I’d been to Manila a number of times then, way back in 2010, and each time, when my clients asked if I’d tried balut, I’d reply “Next time!”

It was my fourth, and likely last trip to the Philippines, and I could not say No anymore, when the client suggested they throw a farewell dinner at a local Filipino restaurant, so I bit the bullet, I did it…

I ate balut.

and I’m proud to say…

I didn’t puke. Yay me!

Granted, I didn’t have the balut out of the shell, freshly bought from a hawker on the street. Instead the balut I ate was in an appetiser called Balut ala pobre – balut cooked with garlic, oyster sauce and spring onions. Otherwise known as balut prettied up. But it’s a real fine line between balut out of the shell and balut prettied up, and I say this because balut prettied up still had feathers.

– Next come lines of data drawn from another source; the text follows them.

(** The responses of the four handlers. *)
Inductive reply :=
| ValidationErrors                       (* 400 { errors } *)
| ItemNotFound                           (* 404 Item not found *)
| CannotBookOwnItem                      (* 400 Cannot book your own item *)
| ItemNotAvailable                       (* 400 Item is not available for selected dates *)
| BookingCreated (bookingId : string)    (* 201 *)
| NotAuthorized                          (* 403 Not authorized to update this booking *)
| StatusUpdated                          (* 200 Booking status updated successfully *)
| OrderCreated (order_id : string) (amount : Z) (breakdown : Breakdown) (* 200 *)
| FailedToCreateOrder                    (* 500 Failed to create payment order *)
| InvalidPaymentSignature                (* 400 Invalid payment signature *)
| PaymentVerified (payment_id : string). (* 200 *)

Definition http_status (r : reply) : Z :=
  match r with
  | ValidationErrors | CannotBookOwnItem | ItemNotAvailable
  | InvalidPaymentSignature => 400
  | NotAuthorized => 403
  | ItemNotFound => 404
  | FailedToCreateOrder => 500
  | BookingCreated _ => 201
  | StatusUpdated | OrderCreated _ _ _ | PaymentVerified _ => 200
  end.

(** *** POST /bookings *)

(** [status NOT IN ('cancelled', 'rejected')] *)
Definition status_not_in_cancelled_rejected (s : booking_status) : bool :=
  match s with
  | cancelled | rejected => false
  | _ => true
  end.

(** The three disjuncts on the dates of a row, against the requested
    [start_date] and [end_date]. *)
Definition dates_overlap (b : Booking.t) (start_date end_date : date) : bool :=
  ((Booking.start_date b <=? start_date) && (Booking.end_date b >=? start_date))
  || ((Booking.start_date b <=? end_date) && (Booking.end_date b >=? end_date))
  || ((Booking.start_date b >=? start_date) && (Booking.end_date b <=? end_date)).

Definition overlap_row (item_id : string) (start_date end_date : date)
    (b : Booking.t) : bool :=
  String.eqb (Booking.item_id b) item_id
  && status_not_in_cancelled_rejected (Booking.status b)
  && dates_overlap b start_date end_date.

Definition overlapCheck (db : DB) (item_id : string) (start_date end_date : date)
    : list Booking.t :=
  filter (overlap_row item_id start_date end_date) (Bookings db).

Definition itemCheck (db : DB) (item_id : string) : list Item.t :=
  filter (fun i => String.eqb (Item.id i) item_id) (Items db).

Section Handlers.

(** [body("item_id").isUUID()] of express-validator. *)
Variable isUUID : string -> bool.
(** * Fitness-tracker module [homework.py]: a shallow embedding and its properties

    The program computes distance, mean speed and spent calories for three
    kinds of training (running, sports walking, swimming) from sensor
    readings, and renders them as a text line.

    The embedding follows the Python source:
    - numbers are Python [int]s (unbounded, [Z]) and [float]s (IEEE-754
      binary64, Rocq's primitive [float]), with Python's coercion rules;
    - exceptions are values of an error monad;
    - the three [@dataclass] classes are built by the positional binding of
      arguments to fields that the generated [__init__] performs;
    - strings are byte strings holding the UTF-8 text of the source. *)

From Stdlib Require Import ZArith Lia List Bool String Ascii Floats DecimalString.
Import ListNotations.

Set Warnings "-inexact-float".

Local Open Scope Z_scope.

(* ===================================================================== *)
(** * Python runtime: exceptions, numbers, formatting                     *)
(* ===================================================================== *)

Module Py.

(** ** Exceptions and the error monad *)

Inductive exn : Type :=
| TypeError
| KeyError (msg : string)
| AttributeError
| NotImplementedError
| ZeroDivisionError
| OverflowError.

Inductive result (A : Type) : Type :=
| Ok (a : A)
| Raise (e : exn).
Arguments Ok {A} a.
Arguments Raise {A} e.

Definition bind {A B : Type} (c : result A) (k : A -> result B) : result B :=
  match c with
  | Ok a => k a
  | Raise e => Raise e
  end.

Declare Scope py_scope.
Delimit Scope py_scope with py.
Notation "x <- c ;; k" := (bind c (fun x => k))
  (at level 61, c at next level, right associativity) : py_scope.

(** ** Numbers: [int] and [float] *)

Inductive num : Type :=
| PyInt (z : Z)
| PyFloat (f : float).

(** [isinf (f)]. *)
Definition is_inf (f : float) : bool := is_infinity f.

(** [float(z)], as [PyLong_AsDouble]: the nearest binary64 value, ties to
    even; [OverflowError] when that is beyond the largest finite float. *)
Definition int_to_float (z : Z) : result float :=
  let f := SF2Prim (binary_normalize prec emax z 0 false) in
  if is_inf f then Raise OverflowError else Ok f.

(** The C double of an operand ([CONVERT_TO_DOUBLE]). *)
Definition as_float (v : num) : result float :=
  match v with
  | PyInt z => int_to_float z
  | PyFloat f => Ok f
  end.

(** Binary operators coerce both operands to [float] unless both are [int];
    the left operand is converted first. *)
Definition arith (fi : Z -> Z -> result num) (ff : float -> float -> result num)
    (a b : num) : result num :=
  match a, b with
  | PyInt x, PyInt y => fi x y
  | _, _ => (x <- as_float a ;; y <- as_float b ;; ff x y)%py
  end.

Definition py_add : num -> num -> result num :=
  arith (fun x y => Ok (PyInt (x + y))) (fun x y => Ok (PyFloat (x + y)%float)).

Definition py_sub : num -> num -> result num :=
  arith (fun x y => Ok (PyInt (x - y))) (fun x y => Ok (PyFloat (x - y)%float)).

Definition py_mul : num -> num -> result num :=
  arith (fun x y => Ok (PyInt (x * y))) (fun x y => Ok (PyFloat (x * y)%float)).

(** [int / int], as [long_true_divide]: the correctly rounded quotient of the
    two integers; a zero numerator takes the sign of the divisor. *)
Definition int_true_divide (x y : Z) : result num :=
  if y =? 0 then Raise ZeroDivisionError
  else if x =? 0 then Ok (PyFloat (if y <? 0 then neg_zero else zero))
  else
    let '(q, e, l) := SFdiv_core_binary prec emax (Z.abs x) 0 (Z.abs y) 0 in
    let f := SF2Prim (binary_round_aux prec emax (xorb (x <? 0) (y <? 0)) q e l) in
    if is_inf f then Raise OverflowError else Ok (PyFloat f).

(** [float / float], as [float_div]. *)
Definition float_true_divide (x y : float) : result num :=
  if (y =? 0)%float then Raise ZeroDivisionError
  else Ok (PyFloat (x / y)%float).

Definition py_truediv : num -> num -> result num :=
  arith int_true_divide float_true_divide.

(** C's [fmod]: the exact remainder of [x / y] truncated toward zero, with the
    sign of [x]. *)
Definition fmod (x y : float) : float :=
  match Prim2SF x, Prim2SF y with
  | S754_nan, _ | _, S754_nan => nan
  | S754_infinity _, _ => nan
  | _, S754_zero _ => nan
  | S754_zero _, _ => x
  | S754_finite _ _ _, S754_infinity _ => x
  | S754_finite sx mx ex, S754_finite _ my ey =>
      let e := Z.min ex ey in
      let r := Z.modulo (Z.pos mx * 2 ^ (ex - e)) (Z.pos my * 2 ^ (ey - e)) in
      SF2Prim (binary_normalize prec emax (if sx then - r else r) e sx)
  end.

But, I still I ate it. Bleargh!

But that night – the night I finally tasted this must-try food item whenever you’re in the Philippines – I also ate a whole bunch of other Filipino cuisine – pork, chicken and bangus sisig (not bad), pinakbet (quite delicious), garlic kangkong (something familiar to my Malaysian taste buds), green mango with bagoong (quite yummy), sinigang na baboy (also yummy), pancit molo (merely dumpling soup), crispy fried canton noodles and a huge bowl of rice. And after all that rich Filipino cuisine, well, the taste of feathers and a little bit of beak, sort of faded in to the background (Phew!).

Nope, just nope (Source: Gizmodo)

Naturally, my Filipino friends informed me that I sort of cheated by eating balut prepared as a stir fry, and that the only way I can boast about eating the infamous fertilised duck egg, is to eat the fertilised duck egg the way its meant to be eaten – get it from a hawker on the street, crack open the top, add the seasonings e.g. vinegar, chili pepper, something strong that can mask the taste of feathers, ill-formed feet and beak, and slurp the contents into your body.

My reply to my Filipino friends – I ate balut, so there!

Also, if you have some balut lying around and want to make balut ala pobre, here’s a recipe. Anyone here (besides me) ever ate balut or any other type of fertilised duck egg???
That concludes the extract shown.